Picture this scene: At a stirring Rose Garden ceremony, President Barack Obama signs health-care reform into law, with members of Congress beaming behind him. They erupt into cheers when he puts down his pen -- hands are shaken vigorously, and even a few hugs are exchanged. Afterward, everyone speaks of how they've honored Ted Kennedy and his lifelong crusade to get every American health coverage. Over the next few days, the news media note many times that Obama accomplished what every Democratic president since Harry Truman tried and failed to do. All agree that this will almost certainly be the defining domestic-policy achievement of his presidency. Republicans grumble but know they've been beaten.
Americans watching at home are pleased and hopeful. Terrific, they say -- I can't wait for my newfound health security! And when do they get it? A little over three years from now. Because in all the versions of reform now moving through Congress, most of the provisions don't take effect until 2013. Although you've probably heard this date, it hasn't been the topic of much discussion outside the wonkiest corners of the American health-policy debate. But we should keep it in mind when we're wondering how the public will respond to reform.
As this timeline of the implementation of the House bill shows, of the high-profile provisions, only one -- the outlawing of the vile practice of "rescission," in which your insurance company cancels your plan when it learns you've been diagnosed with a serious illness -- will go into effect right away. While there are many other technical changes, the most significant features of reform -- the establishment of the insurance exchanges, the ending of denials for pre-existing conditions, and the enforcement of an individual mandate to buy insurance, along with subsidies for those with low and middle incomes -- don't happen until 2013. This is true of the Senate bills as well and will almost certainly be true of whatever bill emerges from the conference committee that will reconcile the bills that pass each house.

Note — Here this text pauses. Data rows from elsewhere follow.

(* ===== verification/StateService.v ===== *)
(** * The payment channel state service

    [escrow/state_service.go]: the latest state of a channel for its signer. *)
From S2P Require Import Prelude Prog Bytes Blockchain PaymentChannelApi Validation.
Import PaymentChannelData (PaymentChannelData) PaymentChannelService (PaymentChannelService).
Local Open Scope Z_scope.

Module ChannelStateRequest.
Record ChannelStateRequest := mk { ChannelId : bytes; Signature : option bytes }.
End ChannelStateRequest.
Import ChannelStateRequest (ChannelStateRequest).

(** Nil byte fields are empty. *)
Module ChannelStateReply.
Record ChannelStateReply := mk {
  CurrentNonce : bytes;
  CurrentSignedAmount : bytes;
  CurrentSignature : bytes }.
End ChannelStateReply.
Import ChannelStateReply (ChannelStateReply).

Section state_service.
Context `{!GoEthereum} {E : Type -> Type}.

Record PaymentChannelStateService := mkPaymentChannelStateService {
  state_channelService : PaymentChannelService E }.

Definition NewPaymentChannelStateService (channelService : PaymentChannelService E)
  : PaymentChannelStateService := mkPaymentChannelStateService channelService.

Definition GetChannelState (service : PaymentChannelStateService)
    (request : ChannelStateRequest) : prog E (result ChannelStateReply) :=
  let channelID := bytesToBigInt (ChannelStateRequest.ChannelId request) in
  let signature := ChannelStateRequest.Signature request in
  match getSignerAddressFromMessage (bigIntToBytes channelID) signature with
  | Err _ => Ret (Err (ErrorString "incorrect signature"))
  | Ok sender =>
      let! channel := PaymentChannelService.PaymentChannel (state_channelService service)
                        (mkPaymentChannelKey channelID) in
      match channel with
      | Err err => Ret (Err (ErrorString ("channel error:" +:+ Error err)))
      | Ok None =>
          Ret (Err (Errorf "channel is not found, channelId: %v" [pretty channelID]))
      | Ok (Some channel) =>
          if decide (PaymentChannelData.Signer channel <> sender) then
            Ret (Err (ErrorString "only channel signer can get latest channel state"))
          else
            match PaymentChannelData.Signature channel with
            | None =>
                Ret (Ok (ChannelStateReply.mk
                  (bigIntToBytes (PaymentChannelData.Nonce channel)) [] []))
            | Some signature =>
                Ret (Ok (ChannelStateReply.mk
                  (bigIntToBytes (PaymentChannelData.Nonce channel))
                  (bigIntToBytes (PaymentChannelData.AuthorizedAmount channel))
                  signature))
            end
      end
  end.
End state_service.
Arguments PaymentChannelStateService E : clear implicits.
(* ===== verification/ControlService.v ===== *)
(** * The provider control service

    [escrow/control_service.go]: the requests of the service provider: lists
    of unclaimed payments and of claims in progress, and the start of a
    claim. *)
From S2P Require Import Prelude Prog Bytes Blockchain PaymentChannelApi Validation.
Import Payment (Payment) PaymentChannelData (PaymentChannelData) Claim (Claim)
  PaymentChannelService (PaymentChannelService) ServiceMetadata (ServiceMetadata).
Local Open Scope Z_scope.

(** ** Messages: nil byte fields are empty. [CurrentBlock] is a [uint64]. *)

Module GetPaymentsListRequest.
Record GetPaymentsListRequest := mk {
  MpeAddress : string;
  CurrentBlock : Z;
  Signature : bytes }.
End GetPaymentsListRequest.
Import GetPaymentsListRequest (GetPaymentsListRequest).

Module StartClaimRequest.
Record StartClaimRequest := mk {
  MpeAddress : string;
  ChannelId : bytes;
  Signature : bytes }.
End StartClaimRequest.
Import StartClaimRequest (StartClaimRequest).

Module PaymentReply.
Record PaymentReply := mk {
  ChannelId : bytes;
  ChannelNonce : bytes;
  SignedAmount : bytes;
  Signature : bytes }.
End PaymentReply.
Import PaymentReply (PaymentReply).

Record PaymentsListReply := mkPaymentsListReply { Payments : list PaymentReply }.

Section control_service.
Context `{!GoEthereum} {E : Type -> Type}.

(** [control_Dial] opens a connection to the configured Ethereum endpoint. *)
Record ProviderControlService := mkProviderControlService {
  control_channelService : PaymentChannelService E;
  control_serviceMetaData : ServiceMetadata;
  control_Dial : prog E (result (EthereumClient E)) }.

Definition NewProviderControlService (channelService : PaymentChannelService E)
    (metaData : ServiceMetadata) (Dial : prog E (result (EthereumClient E)))
  : ProviderControlService := mkProviderControlService channelService metaData Dial.

(** ** Checks *)

Definition checkMpeAddress (service : ProviderControlService) (mpeAddress : string)
  : result unit :=
  if decide (ServiceMetadata.MpeAddress (control_serviceMetaData service) = mpeAddress)
  then Ok tt
  else Err (Errorf "the mpeAddress: %s passed does not match to what has been registered"
              [mpeAddress]).

Definition verifyPaymentAddress (service : ProviderControlService) (address : Address)
  : result unit :=
  if decide (GetPaymentAddress (control_serviceMetaData service) = address) then Ok tt
  else Err (Errorf "the payment Address: %s  does not match to what has been registered"
              [AddressToHex address]).

Definition verifySigner (service : ProviderControlService) (message : bytes)
    (signature : option bytes) : result unit :=
  match getSignerAddressFromMessage message signature with
  | Err err => Err err
  | Ok signer =>
      match verifyPaymentAddress service signer with
      | Err err => Err err
      | Ok _ => Ok tt
      end
  end.

(** [abi.U256(big.NewInt(int64(request.CurrentBlock)))] *)
Definition getMessageBytes (service : ProviderControlService) (prefixMessage : string)
    (request : GetPaymentsListRequest) : bytes :=
  bytes_of_string prefixMessage
  ++ vec_to_list (GetMpeAddress (control_serviceMetaData service))
  ++ U256 (Int64 (GetPaymentsListRequest.CurrentBlock request)).

Definition verifySignerForListUnclaimed (service : ProviderControlService)
    (request : GetPaymentsListRequest) : result unit :=
  verifySigner service (getMessageBytes service "__list_unclaimed" request)
    (Some (GetPaymentsListRequest.Signature request)).

Definition verifySignerForListInProgress (service : ProviderControlService)
    (request : GetPaymentsListRequest) : result unit :=
  verifySigner service (getMessageBytes service "__list_in_progress" request)
    (Some (GetPaymentsListRequest.Signature request)).

(** The package function [currentBlock]: opens a client for the call. *)
Definition control_currentBlock (service : ProviderControlService)
  : prog E (result Z) :=
  try! ethClient := GetEthereumClient (control_Dial service) in
  let! r := RawClient_CallBlockNumber ethClient in
  match r with
  | Err err => Ret (Err (Errorf "error determining current block: %v" [Error err]))
  | Ok currentBlockHex => Ret (Ok (SetBytes (FromHex currentBlockHex)))
  end.

(** [x.Cmp(y)] *)
Definition Cmp (x y : Z) : Z :=
  match x ?= y with Lt => -1 | Eq => 0 | Gt => 1 end.

Definition compareWithLatestBlockNumber (service : ProviderControlService)
    (blockNumberPassed : Z) : prog E (result unit) :=
  try! latestBlockNumber := control_currentBlock service in
  let differenceInBlockNumber := Cmp latestBlockNumber blockNumberPassed in
  if (-5 <=? differenceInBlockNumber) || (differenceInBlockNumber <=? 5) then Ret (Ok tt)
  else
    Ret (Err (Errorf
      ("difference between the latest block chain number and the block number"
       +:+ " passed is %v ") [pretty blockNumberPassed])).

Definition start_claim_message (service : ProviderControlService) (channelId : Z)
    (nonce : Z) : bytes :=
  bytes_of_string "__start_claim"
  ++ vec_to_list (GetMpeAddress (control_serviceMetaData service))
  ++ bigIntToBytes channelId ++ bigIntToBytes nonce.

(** No error when the channel is not found. *)
Definition verifySignerForStartClaim (service : ProviderControlService)
    (startClaim : StartClaimRequest) : prog E (result unit) :=
  let channelId := bytesToBigInt (StartClaimRequest.ChannelId startClaim) in
  let signature := StartClaimRequest.Signature startClaim in
  try! latestChannel := PaymentChannelService.PaymentChannel
                          (control_channelService service)
                          (mkPaymentChannelKey channelId) in
  match latestChannel with
  | None => Ret (Ok tt)
  | Some latestChannel =>
      Ret (verifySigner service
             (start_claim_message service channelId
                (PaymentChannelData.Nonce latestChannel)) (Some signature))
  end.

(** ** Lists *)

(** One iteration of the loop of [listChannels]: the channels with nothing to
    claim are skipped. *)
Definition unclaimed_reply (channel : PaymentChannelData) : option PaymentReply :=
  if Int64 (PaymentChannelData.AuthorizedAmount channel) =? 0 then None
  else Some (PaymentReply.mk (bigIntToBytes (PaymentChannelData.ChannelID channel))
               (bigIntToBytes (PaymentChannelData.Nonce channel))
               (bigIntToBytes (PaymentChannelData.AuthorizedAmount channel)) []).

Definition listChannels (service : ProviderControlService)
  : prog E (result PaymentsListReply) :=
  try! channels := PaymentChannelService.ListChannels (control_channelService service) in
  Ret (Ok (mkPaymentsListReply (omap unclaimed_reply channels))).

Definition in_progress_reply (payment : Payment) : option PaymentReply :=
  match Payment.Signature payment with
  | None => None
  | Some signature =>
      if Int64 (Payment.Amount payment) =? 0 then None
      else Some (PaymentReply.mk (bigIntToBytes (Payment.ChannelID payment))
                   (bigIntToBytes (Payment.ChannelNonce payment))
                   (bigIntToBytes (Payment.Amount payment)) signature)
  end.

Definition listClaims (service : ProviderControlService)
  : prog E (result PaymentsListReply) :=
  try! claimsRetrieved := PaymentChannelService.ListClaims (control_channelService service) in
  Ret (Ok (mkPaymentsListReply
    (omap (fun claimRetrieved => in_progress_reply (Claim.claim_Payment claimRetrieved))
       claimsRetrieved))).

(** The loop of [removeClaimedPayments]: it ends without an error at the first
    payment whose channel the blockchain does not have. *)
Fixpoint remove_claimed (service : ProviderControlService) (claims : list (Claim E))
  : prog E (result unit) :=
  match claims with
  | [] => Ret (Ok tt)
  | claimRetrieved :: claims =>
      let payment := Claim.claim_Payment claimRetrieved in
      try! blockChainChannel := PaymentChannelService.PaymentChannelFromBlockChain
                                  (control_channelService service)
                                  (mkPaymentChannelKey (Payment.ChannelID payment)) in
      match blockChainChannel with
      | None => Ret (Ok tt)
      | Some blockChainChannel =>
          if Payment.ChannelNonce payment <? PaymentChannelData.Nonce blockChainChannel
          then
            try! _ := Claim.Finish claimRetrieved in
            remove_claimed service claims
          else remove_claimed service claims
      end
  end.

Definition removeClaimedPayments (service : ProviderControlService)
  : prog E (result unit) :=
  let! claimsRetrieved :=
    PaymentChannelService.ListClaims (control_channelService service) in
  match claimsRetrieved with
  | Err _ => Ret (Err (ErrorString "error in retrieving claims"))
  | Ok claimsRetrieved => remove_claimed service claimsRetrieved
  end.

(** The channel that is not found is a nil pointer. *)
Definition beginClaimOnChannel (service : ProviderControlService) (channelId : Z)
  : prog E (result PaymentReply) :=
  try! latestChannel := PaymentChannelService.PaymentChannel
                          (control_channelService service)
                          (mkPaymentChannelKey channelId) in
  match latestChannel with
  | None => Panic nil_dereference
  | Some latestChannel =>
      if Int64 (PaymentChannelData.AuthorizedAmount latestChannel) =? 0 then
        Ret (Err (Errorf
          ("authorized amount is zero , hence nothing to claim on the channel Id: %v")
          [pretty channelId]))
      else
        try! claim := PaymentChannelService.StartClaim (control_channelService service)
                        (mkPaymentChannelKey channelId) IncrementChannelNonce in
        let payment := Claim.claim_Payment claim in
        Ret (Ok (PaymentReply.mk (bigIntToBytes channelId)
          (bigIntToBytes (Payment.ChannelNonce payment))
          (bigIntToBytes (Payment.Amount payment))
          (default [] (Payment.Signature payment))))
  end.

(** ** Requests *)

Definition GetListUnclaimed (service : ProviderControlService)
    (request : GetPaymentsListRequest) : prog E (result PaymentsListReply) :=
  match checkMpeAddress service (GetPaymentsListRequest.MpeAddress request) with
  | Err err => Ret (Err err)
  | Ok _ =>
      try! _ := compareWithLatestBlockNumber service
                  (Int64 (GetPaymentsListRequest.CurrentBlock request)) in
      match verifySignerForListUnclaimed service request with
      | Err err => Ret (Err err)
      | Ok _ => listChannels service
      end
  end.

Definition GetListInProgress (service : ProviderControlService)
    (request : GetPaymentsListRequest) : prog E (result PaymentsListReply) :=
  match checkMpeAddress service (GetPaymentsListRequest.MpeAddress request) with
  | Err err => Ret (Err err)
  | Ok _ =>
      try! _ := compareWithLatestBlockNumber service
                  (Int64 (GetPaymentsListRequest.CurrentBlock request)) in
      match verifySignerForListInProgress service request with
      | Err err => Ret (Err err)
      | Ok _ =>
          try! _ := removeClaimedPayments service in
          listClaims service
      end
  end.

Definition ProviderControlService_StartClaim (service : ProviderControlService)
    (startClaim : StartClaimRequest) : prog E (result PaymentReply) :=
  match checkMpeAddress service (StartClaimRequest.MpeAddress startClaim) with
  | Err err => Ret (Err err)
  | Ok _ =>
      try! _ := verifySignerForStartClaim service startClaim in
      try! _ := removeClaimedPayments service in
      beginClaimOnChannel service
        (bytesToBigInt (StartClaimRequest.ChannelId startClaim))
  end.
End control_service.
Arguments ProviderControlService E : clear implicits.

(** ** Lemmas *)

(** The list of unclaimed payments leaves out exactly the channels whose
    authorized amount is a multiple of 2^64: those with nothing to claim, and
    those whose amount has no low 64 bits. *)
Lemma unclaimed_list_skips `{!GoEthereum} (channel : PaymentChannelData) :
  unclaimed_reply channel = None <->
  PaymentChannelData.AuthorizedAmount channel mod 2 ^ 64 = 0.
Proof.
  unfold unclaimed_reply. rewrite <-Int64_zero.
  destruct (Z.eqb_spec (Int64 (PaymentChannelData.AuthorizedAmount channel)) 0);
    split; congruence.
Qed.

Why? While things like setting up exchanges and implementing an individual mandate could take some time, the real reason is money -- namely, that by delaying the implementation of the reforms for a few years, the total cost of the bill becomes much lower. That total, which will likely end up somewhere between the $774 billion plan put forth by Sen. Max Baucus and the $1.04 trillion plan passed through three House committees, is calculated by the Congressional Budget Office for a 10-year window from the point the bill is passed. Speed up implementation by an extra year, and you could add $100 billion to the cost. And since President Obama has pledged that the bill will be entirely paid for by spending cuts and new taxes, that would mean coming up with more spending cuts or more taxes, something few in Congress have a taste for.
So when reform passes, our deeply pathological health-care system will remain nearly as pathological for three full years. That's three years of people being denied care because of pre-existing conditions, three years of climbing premiums, three years of "job lock," three years of families going bankrupt when they get sick and discover all the exclusions and limits of their insurance, and three years in which millions of Americans (46.3 million at last count) go without any insurance at all. A recent study from Harvard Medical School found that 45,000 Americans die every year because of lack of health coverage, which means 135,000 will die while they wait for reform to take effect.
In his recent speech to Congress, President Obama introduced the idea of creating a catastrophic health plan right away for those who can't get insurance. If it ends up in the final bill (and depending on its details), those who can't get insurance elsewhere might get some relief. But most people will go through a midterm congressional election and the next presidential election, before they experience any of the benefits (or costs) of reform.
And you can bet that Republicans won't stop decrying health-care reform once it has passed. Once people have actually begun joining health exchanges (or even, we should be so lucky, the public option), it will become much harder for politicians to give them demagogic warnings about the coming descent into a socialist nightmare. But between now and 2013, they can still make those apocalyptic claims. If people are still uncertain about what reform means to them (and they will be), Republicans can run on repealing the supposedly awful plan no one has yet experienced.
Will it work? Some are already raising the possibility that Republicans could win back the House next year. That's possible but unlikely. But when President Obama's re-election campaign says, "We gave you health reform!", don't be surprised if his opponent replies, "You gave us death panels and a government takeover!" Because the plan won't have taken effect, many voters won't know who's right.
Nevertheless, the only thing worse than waiting for reform is knowing that reform died. Conservative Democrats in the House seem to have come to an understanding that what truly endangers them is not the passage of a health-care bill that some of their constituents might find too liberal but the failure to pass a health-care bill at all. This may explain why they've softened their opposition to the public option and have quieted their threats to kill the bill if it is insufficiently stingy toward the middle class.
If reform does succeed, analysts will write books about the Obama administration's extraordinarily intricate and dexterous political strategy. But Democrats should prepare themselves for the likelihood that people will not in fact be turning cartwheels of joy in the streets the moment the bill passes. There is too much uncertainty, too much complexity, and too much of a delay before the changes take effect for that to happen. In the long run, what matters is whether the final bill actually creates universal coverage and the security people need (and not incidentally, whether it allows for progressive tweaks in the future). But the long run doesn't really start for three years, which in politics is a long time indeed.